This is a post about why I've chosen to shun Heroquest: Glorantha, and pretty much everything that's come out of official orifices and its para-valves recently.
I've been rubbing up against Glorantha for over thirty years now, though only randomly and spottily following its development, and even more erratically being a gamer. So, I'm not really for real, when I talk about it, rest assured. Though I feel inappropriately attached to the idea of the thing.
Back in the '80s, when it was either Runequest or Delenda-Est, I tried to take Glorantha seriously as an imaginary world, or as a 'subcreation' if you want to get all Tolkienian and pious about it. Back then, despite the Rune in Runequest, runes really didn't seem to matter much. In game terms, in setting terms, whatever; they were at best mysterious and I never got a sense Gloranthan people spent much time thinking about them, on average. I gathered that they were packaging chrome. And I liked Runequest and I liked what I could then understand about Glorantha, just fine.
Later, I learned more about the Godlearners, and learned a lot more Gloranthan mythology and got peeks behind the emerald curtain; and I guess I conflated the two: Godlearners are those who break the fourth wall; runes are that which the Godlearners use to make their hammers from. (Sentence-final postpositions? That is which up with I shall put your bottom!) As a nerd and fan, the Godlearners and all their investigations were really valuable, in order to get a grasp of Glorantha. As a player (including GMs), of course they should be shunned and ignored and must be treated as if they don't exist. Eugghhhh!
I missed the HeroWars era per se, but caught up a bit when the first tranche of Heroquest came out; and I really liked it. A lot. I use a kind of HeroQuest rules for my mangled Traveller-2300AD/Blue Planet/Peter Watts/Trotskyist campaign, and my 40-year-old Tekumel-titrated-through-Glorantha campaign, and in other one-offs and mini-campaigns. I really liked it! I liked the HeroQuest Mk.I system. I liked the presentation of Glorantha that came out around then. Sure, there were runes marked out in a systematic, or systematic-seeming way; but I never dreamed then that we were supposed to take it seriously as a world-building thing. It was obviously an aid to gamers/Godlearners; not a description of Glorantha as characters experienced it.
Then, after another gap of involvement and information, I came across Heroquest 2, a refinement of a beautifully curt system, which managed to spend page after page laboring over game mechanics while constantly back-patting itself for being very very clever and not "gamey". You know what's even worse than RPGs that try to convince players they're emulating gritty reality down to the molecular level?
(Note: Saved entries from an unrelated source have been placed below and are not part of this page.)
(** * Specification *)

Definition covers (r : DMAVirtRange) (a : Z) : Prop := virt r <= a < virt r + size r.
Definition is_free (rs : list DMAVirtRange) (a : Z) : Prop := ∃ i r, rs !! i = Some r ∧ covers r a.

(** Every range lies between the base and [hi], and no two overlap. *)
Record ranges_ok (hi : Z) (rs : list DMAVirtRange) : Prop := {
  ro_len : length rs = MAX_DMA_FREE_RANGES;
  ro_in i r : rs !! i = Some r → size r = 0 ∨ (0 < size r ∧ MMIO_BASE <= virt r ∧ virt r + size r <= hi);
  ro_apart i j r r' a : rs !! i = Some r → rs !! j = Some r' → covers r a → covers r' a → i = j
}.

Record dma_inv (d : Dma) : Prop := {
  di_ranges : ranges_ok (g_mmio_next_virt d) (g_dma_free_ranges d);
  di_next : MMIO_BASE <= g_mmio_next_virt d <= g_mmio_limit_virt
}.

(** * Lemmas *)

Lemma find_range_Some f rs k i : find_range f rs k = Some i → ∃ j r, i = (k + j)%nat ∧ rs !! j = Some r ∧ f r = true.
Proof.
  revert k. induction rs as [|r rs IH]; intros k; simpl; [done|]. destruct (f r) eqn:Hf.
  - intros [= <-]. exists 0%nat, r. split; [lia|done].
  - intros (j & r' & -> & ? & ?)%IH. exists (S j), r'. split; [lia|done].
Qed.

Lemma find_range_None f rs k : find_range f rs k = None → ∀ i r, rs !! i = Some r → f r = false.
Proof.
  revert k. induction rs as [|r rs IH]; intros k; simpl; [done|]. destruct (f r) eqn:Hf; [done|].
  intros Hn [|i] r' Hi; simplify_eq/=; [done|by eapply IH].
Qed.

(** Replacing a range: what becomes of the free addresses. *)
Lemma is_free_insert rs i r a :
  (i < length rs)%nat → is_free (<[i := r]> rs) a ↔ covers r a ∨ ∃ j r', j ≠ i ∧ rs !! j = Some r' ∧ covers r' a.
Proof.
  intros Hi. split.
  - intros (j & r' & Hj & Hc). apply list_lookup_insert_Some in Hj as [(<- & <- & _)|[? ?]]; [by left|]. right. by exists j, r'.
  - intros [?|(j & r' & Hj & Hl & Hc)].
    + exists i, r. split; [by apply list_lookup_insert_eq|done].
    + exists j, r'. split; [by rewrite list_lookup_insert_ne|done].
Qed.

Lemma covers_empty a : ¬ covers empty_range a.
Proof. unfold covers. simpl. lia. Qed.

(** A range may shrink, or grow into addresses no other range covers. *)
Lemma ranges_ok_insert hi rs i r :
  ranges_ok hi rs → size r = 0 ∨ (0 < size r ∧ MMIO_BASE <= virt r ∧ virt r + size r <= hi) →
  (∀ j r' a, j ≠ i → rs !! j = Some r' → covers r' a → ¬ covers r a) → ranges_ok hi (<[i := r]> rs).
Proof.
  intros [H1 H2 H3] Hr Ha. split.
  - by rewrite length_insert.
  - intros j r' Hj. apply list_lookup_insert_Some in Hj as [(<- & <- & _)|[? ?]]; eauto.
  - intros j k r1 r2 a Hj Hk C1 C2.
    apply list_lookup_insert_Some in Hj as [(<- & <- & _)|[? Hj]]; apply list_lookup_insert_Some in Hk as [(<- & <- & _)|[? Hk]]; try done.
    + exfalso. by eapply (Ha k r2).
    + exfalso. by eapply (Ha j r1).
    + eauto.
Qed.

Lemma ranges_ok_mono hi hi' rs : hi <= hi' → ranges_ok hi rs → ranges_ok hi' rs.
Proof. intros Hh [H1 H2 H3]. split; [done| |done]. intros i r Hi. destruct (H2 i r Hi) as [?|?]; [by left|right; lia]. Qed.

(** Addresses that have been given out and not returned. *)
Definition owned (d : Dma) (a : Z) : Prop := MMIO_BASE <= a < g_mmio_next_virt d ∧ ¬ is_free (g_dma_free_ranges d) a.

Lemma dma_alloc_spec d sz :
  dma_inv d → 0 < sz →
  (∃ msg, dma_alloc_virt_range sz d = Panic msg ∧
     (MASSIVE_MAPPING_THRESHOLD < sz ∨ g_mmio_limit_virt - g_mmio_next_virt d < sz) ∧
     ∀ i r, g_dma_free_ranges d !! i = Some r → size r < sz) ∨
  ∃ v d', dma_alloc_virt_range sz d = Ok (v, d') ∧ dma_inv d' ∧ MMIO_BASE <= v ∧ v + sz <= g_mmio_limit_virt ∧
    g_mmio_next_virt d' <= g_mmio_next_virt d + sz ∧
    (∀ a, v <= a < v + sz → ¬ owned d a) ∧ (∀ a, owned d' a ↔ owned d a ∨ v <= a < v + sz).
Proof.
  intros [Hr Hn] Hs. unfold dma_alloc_virt_range. cbv zeta. unfold owned.
  destruct (find_range _ _ _) as [i|] eqn:Ef.
  - right. destruct (find_range_Some _ _ _ _ Ef) as (j & r & -> & Hj & Hsz). simpl. rewrite Hj. pose proof Hr as [Hl Hin Hap].
    assert (Hge : sz <= size r) by (destruct (Z.ltb_spec (size r) sz); [done|lia]).
    destruct (Hin j r Hj) as [?|(_ & Hlo & Hhi)]; [lia|]. unfold MMIO_BASE, g_mmio_limit_virt in *.
    rewrite !u64_small by lia. cbn [size].
    set (r' := if size r - sz =? 0 then empty_range else mkRange (virt r + sz) (size r - sz)).
    assert (Hr' : ∀ a, covers r' a ↔ virt r + sz <= a < virt r + size r).
    { intros a. unfold r'. destruct (Z.eqb_spec (size r - sz) 0); unfold covers; simpl; lia. }
    assert (Hfree : ∀ a, is_free (<[j:=r']> (g_dma_free_ranges d)) a ↔ is_free (g_dma_free_ranges d) a ∧ ¬ (virt r <= a < virt r + sz)).
    { intros a. rewrite is_free_insert by (by eapply lookup_lt_Some). rewrite Hr'. split.
      - intros [?|(k & r2 & Hk & Hl2 & Hc)]; (split; [|]).
        + exists j, r. split; [done|]. unfold covers. lia.
        + lia.
        + by exists k, r2.
        + intros Hin'. apply Hk. apply (Hap k j r2 r a); [done|done|done|unfold covers; lia].
      - intros [(k & r2 & Hl2 & Hc) Hout]. destruct (decide (k = j)) as [->|]; [|right; by exists k, r2].
        simplify_eq. left. unfold covers in Hc. lia. }
    eexists _, _. split; [done|]. split; [split; cbn [g_dma_free_ranges g_mmio_next_virt]; [|unfold MMIO_BASE, g_mmio_limit_virt; lia]|].
    { apply ranges_ok_insert; [done| |].
      - unfold r'. destruct (Z.eqb_spec (size r - sz) 0); simpl; [by left|right; unfold MMIO_BASE; lia].
      - intros k r2 a Hk Hl2 Hc Hc'%Hr'. apply Hk. apply (Hap k j r2 r a); [done|done|done|unfold covers; lia]. }
    cbn [g_dma_free_ranges g_mmio_next_virt]. split; [lia|]. split; [lia|]. split; [lia|].
    assert (Hown : ∀ a, virt r <= a < virt r + sz → is_free (g_dma_free_ranges d) a).
    { intros a Ha. exists j, r. split; [done|]. unfold covers. lia. }
    split.
    + intros a Ha [_ Hnf]. apply Hnf. by apply Hown.
    + intros a. rewrite Hfree. split.
      * intros [Ha Hnf]. destruct (decide (virt r <= a < virt r + sz)); [by right|left]. split; [done|]. intros Hf. by apply Hnf.
      * intros [[Ha Hnf]|Ha]; (split; [|]); [done|by intros [? _]|lia|by intros [_ ?]].
  - destruct (Z.eqb_spec sz 0); [lia|]. cbn [orb].
    assert (Hsmall : ∀ i r, g_dma_free_ranges d !! i = Some r → size r < sz).
    { intros i r Hi. pose proof (find_range_None _ _ _ Ef i r Hi) as Hf%negb_false_iff. lia. }
    destruct (Z.ltb_spec MASSIVE_MAPPING_THRESHOLD sz); [left; eauto|].
    destruct (Z.ltb_spec g_mmio_limit_virt (g_mmio_next_virt d)); [lia|]. cbn [orb].
    destruct (Z.ltb_spec (g_mmio_limit_virt - g_mmio_next_virt d) sz); [left; eauto|]. right.
    unfold MMIO_BASE, g_mmio_limit_virt in *. rewrite u64_small by lia.
    assert (Hbelow : ∀ a, is_free (g_dma_free_ranges d) a → a < g_mmio_next_virt d).
    { intros a (i & r & Hi & Hc). destruct (ro_in _ _ Hr i r Hi) as [?|?]; unfold covers in Hc; lia. }
    eexists _, _. split; [done|]. cbn [g_dma_free_ranges g_mmio_next_virt]. split.
    { split; cbn [g_dma_free_ranges g_mmio_next_virt]; [by eapply ranges_ok_mono; [|exact Hr]; lia|unfold MMIO_BASE, g_mmio_limit_virt; lia]. }
    split; [lia|]. split; [lia|]. split; [lia|]. split; [intros a Ha [Ha' _]; lia|]. intros a. split.
    + intros [Ha Hnf]. destruct (decide (a < g_mmio_next_virt d)); [left; split; [lia|done]|right; lia].
    + intros [[Ha Hnf]|Ha]; (split; [lia|]); [done|]. intros Hf%Hbelow. lia.
Qed.

(** ** Returning a range *)

Section free.
Variable hi : Z.
Hypothesis Hhi : hi <= g_mmio_limit_virt.

Lemma meets_spec rs i j r r' :
  ranges_ok hi rs → rs !! i = Some r → rs !! j = Some r' → size r ≠ 0 → meets r r' = true ↔ virt r + size r = virt r'.
Proof.
  intros Hr Hi Hj Hs. destruct (ro_in _ _ Hr i r Hi) as [?|?]; [done|]. unfold meets.
  unfold MMIO_BASE, g_mmio_limit_virt in *. rewrite u64_small by lia. lia.
Qed.

(** Two ranges that meet can be replaced by their union. *)
Lemma join_ranges rs i j a b x :
  ranges_ok hi rs → i ≠ j → rs !! i = Some a → rs !! j = Some b → size a ≠ 0 → size b ≠ 0 →
  (∀ y, covers x y ↔ covers a y ∨ covers b y) → 0 < size x →
  let rs' := <[j := empty_range]> (<[i := x]> rs) in ranges_ok hi rs' ∧ ∀ y, is_free rs' y ↔ is_free rs y.
Proof.
  intros Hr Hij Hi Hj Ha Hb Hx Hsx rs'. pose proof Hr as [Hl Hin Hap].
  assert (Hr1 : ranges_ok hi (<[j := empty_range]> rs)).
  { apply ranges_ok_insert; [done|by left|]. intros k r y _ _ _ Hc. by eapply covers_empty. }
  assert (Hlt : (j < length (<[i := x]> rs))%nat) by (rewrite length_insert; by eapply lookup_lt_Some).
  assert (Elook : ∀ k r, k ≠ i → <[j := empty_range]> rs !! k = Some r → r = empty_range ∨ (k ≠ j ∧ rs !! k = Some r)).
  { intros k r Hk Hlk. apply list_lookup_insert_Some in Hlk as [(<- & <- & _)|[? ?]]; auto. }
  assert (E : rs' = <[i := x]> (<[j := empty_range]> rs)) by (unfold rs'; by rewrite list_insert_insert_ne). rewrite E. clear rs' E.
  assert (Hends : size x = 0 ∨ 0 < size x ∧ MMIO_BASE <= virt x ∧ virt x + size x <= hi).
  { right. split; [done|]. destruct (Hin i a Hi) as [?|(? & ? & ?)]; [done|]. destruct (Hin j b Hj) as [?|(? & ? & ?)]; [done|].
    assert (HL : covers x (virt x)) by (unfold covers; lia). assert (HR : covers x (virt x + size x - 1)) by (unfold covers; lia).
    apply Hx in HL, HR. unfold covers in HL, HR. lia. }
  split.
  - apply ranges_ok_insert; [done|done|]. intros k r y Hk Hlk Hc Hcx. destruct (Elook k r Hk Hlk) as [->|[Hkj Hlk']]; [by eapply covers_empty|].
    apply Hx in Hcx as [Hca|Hcb]; [apply Hk; by eapply Hap|apply Hkj; by eapply Hap].
  - intros y. rewrite is_free_insert by (rewrite length_insert; by eapply lookup_lt_Some). rewrite Hx. split.
    + intros [[?|?]|(k & r & Hk & Hlk & Hc)]; [by exists i, a|by exists j, b|].
      destruct (Elook k r Hk Hlk) as [->|[_ ?]]; [by apply covers_empty in Hc|by exists k, r].
    + intros (k & r & Hlk & Hc). destruct (decide (k = i)) as [->|]; [simplify_eq; by left; left|].
      destruct (decide (k = j)) as [->|]; [simplify_eq; by left; right|]. right. exists k, r. split; [done|].
      split; [by rewrite list_lookup_insert_ne|done].
Qed.
(* ===== verification/Tlb.v ===== *)
(** TLB shootdown (src/mm/vmm.cpp): [vmm_invalidate_tlb_range] and the interrupt handler
    [tlb_shootdown_handler], as a step function over all cores, interleaved statement by
    statement with interrupts and with the processors' own filling of their TLBs. *)

From S2P Require Import Prelude.

(** * Model *)

(** The statements of [vmm_invalidate_tlb_range] and of the lock it takes. *)
Inductive Stage :=
  | Idle | Local | Disable | Acquire | SetAddr | SetPages | SetCores | Send | Spin | ClearAddr | ClearPages | Release.
(** The handler: it invalidates, then acknowledges. *)
Inductive Handler := HNone | HInvalidate | HAcknowledge.

#[export] Instance Stage_eq_dec : EqDecision Stage.
Proof. solve_decision. Defined.
#[export] Instance Handler_eq_dec : EqDecision Handler.
Proof. solve_decision. Defined.

(** A call in progress: the next statement and the arguments. *)
Record Call := mkCall { stage : Stage; virt_start : Z; pages : Z }.

Record TlbShootdown := mkShoot { locked : bool; target_addr : Z; num_pages : Z; active_cores : Z }.

(** One core: its TLB by page number, the interrupt flag, the flags saved by the lock, a
    pending shootdown interrupt, and what it is executing. *)
Record Core := mkCore {
  tlb : Z → option Z; iflag : bool; saved : bool; pending : bool; handler : Handler; call : Call
}.

Record System := mkSystem { translation : Z → Z; shoot : TlbShootdown; cores : nat → Core }.

Definition page (virt : Z) : Z := virt / 0x1000.

(** [invlpg] of every page, or all of the TLB for more than 32. *)
Definition invalidate (virt n : Z) (t : Z → option Z) : Z → option Z :=
  if n =? 1 then λ p, if p =? page virt then None else t p
  else if 32 <? n then λ _, None
  else λ p, if existsb (λ i, p =? page (u64 (virt + Z.of_nat i * 0x1000))) (seq 0 (Z.to_nat n)) then None else t p.

Definition update {A} (f : nat → A) (c : nat) (x : A) : nat → A := λ c', if decide (c' = c) then x else f c'.

Definition set_tlb t k := mkCore t (iflag k) (saved k) (pending k) (handler k) (call k).
Definition set_iflag b k := mkCore (tlb k) b (saved k) (pending k) (handler k) (call k).
Definition set_saved b k := mkCore (tlb k) (iflag k) b (pending k) (handler k) (call k).
Definition set_pending b k := mkCore (tlb k) (iflag k) (saved k) b (handler k) (call k).
Definition set_handler h k := mkCore (tlb k) (iflag k) (saved k) (pending k) h (call k).
Definition set_call x k := mkCore (tlb k) (iflag k) (saved k) (pending k) (handler k) x.
Definition goto st k := set_call (mkCall st (virt_start (call k)) (pages (call k))) k.

Definition set_core (c : nat) (k : Core) (s : System) : System := mkSystem (translation s) (shoot s) (update (cores s) c k).
Definition set_shoot (x : TlbShootdown) (s : System) : System := mkSystem (translation s) x (cores s).

Section tlb.
(** [apic_is_enabled], [g_cpu_online_count] and [g_tlb_shootdown_vector]. *)
Variables (apic : bool) (online : nat) (vector : Z).

Definition others : Z := Z.of_nat online - 1.

(** [apic_send_ipi_all_excluding_self] *)
Definition send_ipi (c : nat) (s : System) : System :=
  mkSystem (translation s) (shoot s) (λ c', if decide (c' ≠ c ∧ (c' < online)%nat) then set_pending true (cores s c') else cores s c').

(** The next statement of the call on core [c]; a spinning core has none. *)
Definition vmm_invalidate_tlb_range (c : nat) (s : System) : option System :=
  let k := cores s c in
  let v := virt_start (call k) in
  let n := pages (call k) in
  let x := shoot s in
  match stage (call k) with
  | Idle => None
  | Local =>
      if n =? 0 then Some (set_core c (goto Idle k) s)
      else
        let k := set_tlb (invalidate v n (tlb k)) k in
        Some (set_core c (goto (if apic && (0 <? others) then Disable else Idle) k) s)
  | Disable => Some (set_core c (goto Acquire (set_iflag false (set_saved (iflag k) k))) s)
  | Acquire =>
      if locked x then None
      else Some (set_core c (goto SetAddr k) (set_shoot (mkShoot true (target_addr x) (num_pages x) (active_cores x)) s))
  | SetAddr => Some (set_core c (goto SetPages k) (set_shoot (mkShoot (locked x) v (num_pages x) (active_cores x)) s))
  | SetPages => Some (set_core c (goto SetCores k) (set_shoot (mkShoot (locked x) (target_addr x) n (active_cores x)) s))
  | SetCores => Some (set_core c (goto Send k) (set_shoot (mkShoot (locked x) (target_addr x) (num_pages x) others) s))
  | Send =>
      let s := if vector =? 0 then s else send_ipi c s in
      Some (set_core c (goto Spin (cores s c)) s)
  | Spin => if 0 <? active_cores x then None else Some (set_core c (goto ClearAddr k) s)
  | ClearAddr => Some (set_core c (goto ClearPages k) (set_shoot (mkShoot (locked x) 0 (num_pages x) (active_cores x)) s))
  | ClearPages => Some (set_core c (goto Release k) (set_shoot (mkShoot (locked x) (target_addr x) 0 (active_cores x)) s))
  | Release =>
      Some (set_core c (goto Idle (set_iflag (saved k) k))
        (set_shoot (mkShoot false (target_addr x) (num_pages x) (active_cores x)) s))
  end.

Definition tlb_shootdown_handler (c : nat) (s : System) : option System :=
  let k := cores s c in
  let x := shoot s in
  match handler k with
  | HNone => None
  | HInvalidate =>
      let k := if target_addr x =? 0 then k else set_tlb (invalidate (target_addr x) (num_pages x) (tlb k)) k in
      Some (set_core c (set_handler HAcknowledge k) s)
  | HAcknowledge =>
      Some (set_core c (set_handler HNone (set_iflag true k))
        (set_shoot (mkShoot (locked x) (target_addr x) (num_pages x) (active_cores x - 1)) s))
  end.
(** Unmapping pages that are mapped by entries of page tables. *)
Lemma unmap_range_spec m i :
  space m root → ready (frames m) → 0 <= i <= n → (∀ j, 0 <= j < i → node m root 3 (virt + j * 4096) ≠ None) →
  ∃ m', unmap_range root virt i m = Ok m' ∧ kept root m m' (in_pages virt 0 i) ∧ ∀ v, in_pages virt 0 i v → mmu m' root v = None.
Proof.
  intros Hs Hr Hi Hn. unfold unmap_range.
  destruct (for_upto_rule (λ j m', kept root m m' (in_pages virt 0 j) ∧ ∀ v, in_pages virt 0 j v → mmu m' root v = None)
    (λ j m, vmm_unmap_page_no_flush_in root (u64 (virt + j * 0x1000)) m) (Z.to_nat i) 0 m) as (m' & E & K & Hm).
  - intros j m1 Hj [K Hm]. pose proof (page_window j ltac:(lia)) as Hw. unfold window, MMIO_BASE, g_mmio_limit_virt in *. rewrite u64_small by lia.
    change 0x1000 with 4096. destruct (vmm_unmap_page_spec (ready := ready) root m1 (virt + j * 4096)) as (ok & m2 & E & C & Hok); [apply K|apply K|].
    destruct ok.
    2: { destruct (Hn j ltac:(lia)). specialize (Hok eq_refl). destruct (node m root 3 (virt + j * 4096)) as [t|] eqn:Et; [|done].
         rewrite (ke_node _ _ _ _ K 3%nat _ t) in Hok by (done || lia). done. }
    assert (K2 : kept root m1 m2 (same_page (virt + j * 4096))) by (by apply (changed_kept _ _ _ _ _ C)).
    exists m2. split; [done|]. split.
    + eapply kept_trans; [done| |]; (eapply kept_weaken; [done|]).
      * intros v (k & Hk & Hp). exists k. split; [lia|done].
      * intros v Hp. exists j. split; [lia|done].
    + intros v (k & Hk & Hp). rewrite (ch_mmu _ _ _ _ _ C). case_decide as Hd; [done|]. apply Hm. exists k.
      split; [|done]. destruct (decide (k = j)) as [->|]; [done|lia].
  - split; [by apply kept_refl|]. intros v (k & Hk & _). lia.
  - exists m'. rewrite Z2Nat.id, Z.add_0_l in K, Hm by lia. done.
Qed.
End range.
Lemma free_loop l n w t p :
  releasable w l n t p →
  (∀ k q, 0 <= k < Z.of_nat n → entry_ok w l (w (t + 8 * k)) q →
     ∃ q', free_body l w t k q = Ok q' ∧ entry_released w l (w (t + 8 * k)) q q') →
  ∃ p', for_upto n 0 (free_body l w t) p = Ok p' ∧ released w l n t p p'.
Proof.
  intros [R1 R2 R3 R4] Hstep.
  destruct (for_upto_rule (λ k p', released w l (Z.to_nat k) t p p') (free_body l w t) n 0 p) as (p' & E & Hp').
  - intros k q Hk (Q1 & Q2 & Q3). set (e := w (t + 8 * k)).
    assert (Hnext : ∀ x, held_by w l (Z.to_nat (k + 1)) t x = held_by w l (Z.to_nat k) t x + held_at w l e x).
    { intros x. replace (Z.to_nat (k + 1)) with (S (Z.to_nat k)) by lia. rewrite held_by_S, Z2Nat.id by lia. done. }
    assert (Hle : ∀ x, held_by w l (Z.to_nat k) t x + held_at w l e x <= held_by w l n t x).
    { intros x. rewrite <-Hnext. apply held_by_le. lia. }
    destruct (Hstep k q ltac:(lia)) as (q' & E & Q1' & Q2' & Q3').
    { split; [done| | |].
      - intros u Hu. rewrite Q2. apply (R2 k u); [lia|done].
      - intros x Hm Hpos. apply R3; [by rewrite <-Q2|]. specialize (Hle x).
        assert (0 <= held_by w l (Z.to_nat k) t x) by (apply zsum_nonneg; intros; apply held_nonneg). fold e in Hpos. lia.
      - intros x Hx Hm. rewrite Q2 in Hm. rewrite Q3 by done. specialize (R4 x Hx Hm). specialize (Hle x). fold e. lia. }
    exists q'. split; [done|]. split; [done|]. split; [intros x; by rewrite Q2'|]. intros x Hx Hm. fold e in Q3'.
    rewrite Q3', Q3, Hnext by (done || by rewrite Q2). lia.
  - split; [done|]. split; [done|]. intros x _ _. unfold held_by. change (zsum (Z.to_nat 0) _) with 0. lia.
  - exists p'. split; [exact E|]. rewrite Z.add_0_l, Nat2Z.id in Hp'. exact Hp'.
Qed.
Lemma fork_below l : ∀ i x, (l <= 3)%nat → 0 <= i < 512 →
  small_at fork_words l (fork_words (fork_table (3 - l) + 8 * i)) ∧
  pages_at fork_words l (fork_words (fork_table (3 - l) + 8 * i)) x = if decide (i = 0 ∧ x = 0x6000) then 1 else 0.
Proof.
  induction l as [|l IH]; intros i x Hl Hi; rewrite fork_entry by lia; (destruct (Z.eqb_spec i 0) as [->|Hne];
    [|rewrite decide_False by (by intros [? _]); by split]); destruct (fork_bits (S (3 - 0)) ltac:(lia)) as (B1 & B2 & B3).
  - split; [done|]. cbn [pages_at]. rewrite B1, is_at_eq, B3. change (fork_table (S (3 - 0))) with 0x6000.
    destruct (decide (x = 0x6000)); [by rewrite decide_True|]. by rewrite decide_False by (by intros [_ ?]).
  - clear B1 B2 B3. destruct (fork_bits (S (3 - S l)) ltac:(lia)) as (B1 & B2 & B3). cbn [small_at pages_at]. rewrite B1, B2, B3.
    replace (S (3 - S l)) with (3 - l)%nat by lia. split.
    + intros _. split; [done|]. intros j Hj. by apply (IH j 0); [lia|].
    + rewrite zsum_first; [|intros j Hj; rewrite (proj2 (IH j x ltac:(lia) ltac:(lia))); apply decide_False; lia|lia].
      rewrite (proj2 (IH 0 x ltac:(lia) ltac:(lia))). done.
Qed.

Lemma fork_forkable : forkable (ready := pmm_ready) fork_phys 0x2000.
Proof.
  destruct fork_frames_spec as [HR HF]. pose proof (fork_below 3) as HB. change (fork_table (3 - 3)) with 0x2000 in HB. split.
  - apply fork_space.
  - exact HR.
  - intros i Hi. apply (HB i 0); lia.
  - intros i x Hi. unfold entry. cbn [fork_phys words]. rewrite (proj2 (HB i x ltac:(lia) ltac:(lia))). intros Hpos _.
    case_decide as Hc; [|lia]. destruct Hc as [_ ->]. change 0x6000 with (fork_table 4). destruct (HF 4%nat ltac:(lia)) as [H1 H2].
    split; [exact H1|]. change (frames fork_phys) with fork_frames. rewrite H2. lia.
  - intros x Hx Hr. change (frames fork_phys) with fork_frames in *. unfold pages_by. cbn [fork_phys words].
    rewrite zsum_first; [|intros j Hj; rewrite (proj2 (HB j x ltac:(lia) ltac:(lia))); apply decide_False; lia|lia].
    rewrite (proj2 (HB 0 x ltac:(lia) ltac:(lia))). case_decide as Hc.
    + destruct Hc as [_ ->]. change 0x6000 with (fork_table 4). rewrite (proj2 (HF 4%nat ltac:(lia))). lia.
    + pose proof (refs_max (ready := pmm_ready) fork_frames x HR). lia.
Qed.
RPGs that try to emulate the experience of consuming fictional representations about those experiences. It's just taking more steps away from the shit that goes through our heads; an added layer of simulation with no sane audience wanting it. Who the hell decides with some friends to narrativate around for some fun, and recognize HQ2 as the way to go about it?
Seriously; I like Heroquest for practical purposes, but all the reasons I'm supposed to be impressed? No. Really, no. Never. All that stuff's sad and embarrassing. Someone I knew -- who, for the record, was too mean a bastard to keep in touch with -- called Heroquest 2 an outlet for the people who always dreamed of writing for fanfiction.net but never could work up to that level of confidence or expertise. Heroquest can be a!w!e!s!o!m!e!, but only despite itself.
Actually, in HQ2, I did like some of the rules mechanics it published, and I've adopted or adapted some. They certainly weren't worth the money spent on the book, let alone the time needed to pry them out of the self-contratulatory glossorheia. But, in the big picture at that point in time, what skin off my nose? I'd got a grasp of a great system from HW/HQ1 and a grasp of a great world already. No worries. After that, what future is there, but fine gravy?
Later, Heroquest: Glorantha came out, and a bit later, I bought it. And then I saw that world I'd followed turned upside down. Only then I realized, oh: runes were totally literal, and real, and intrinsic both to the game system and to the setting, to Glorantha; in a conscious and knowing way. In fact, an adult Gloranthan person needs to be made up of, defined by runes. Gods and spirits and principles are all exponents, to greater or lesser degrees, of their runes. They're all Pokemons, down past their divinity and primordiality, down to the turtle, and then past the turtle, all the way down to you, dear gamer. All the legendarium I'd previously read that used runes to summarize and condense an entire universe's mythologies, and which was thus supposed to be the (emically) hated and obscene and worldbreaking fiction of unnatural nerd-horrors; well, no, in fact, it's totally accurate and correct. What I -- and every fellow-Glorantha-traveller I'd ever met in real life -- had thought was a metafictional device for world-building is now gurning literalism.
I haven't been following recent news on the Runequest side of the mechanics, but what I randomly hear makes me think that this same line is being followed: Everyone of us gamers, everyone in Glorantha, is a damned Godlearner now.
I love Glorantha. I love its fans. I hate the collapse to low-budget & half-assed metatextuality that (it seems to me) is the order of the day now.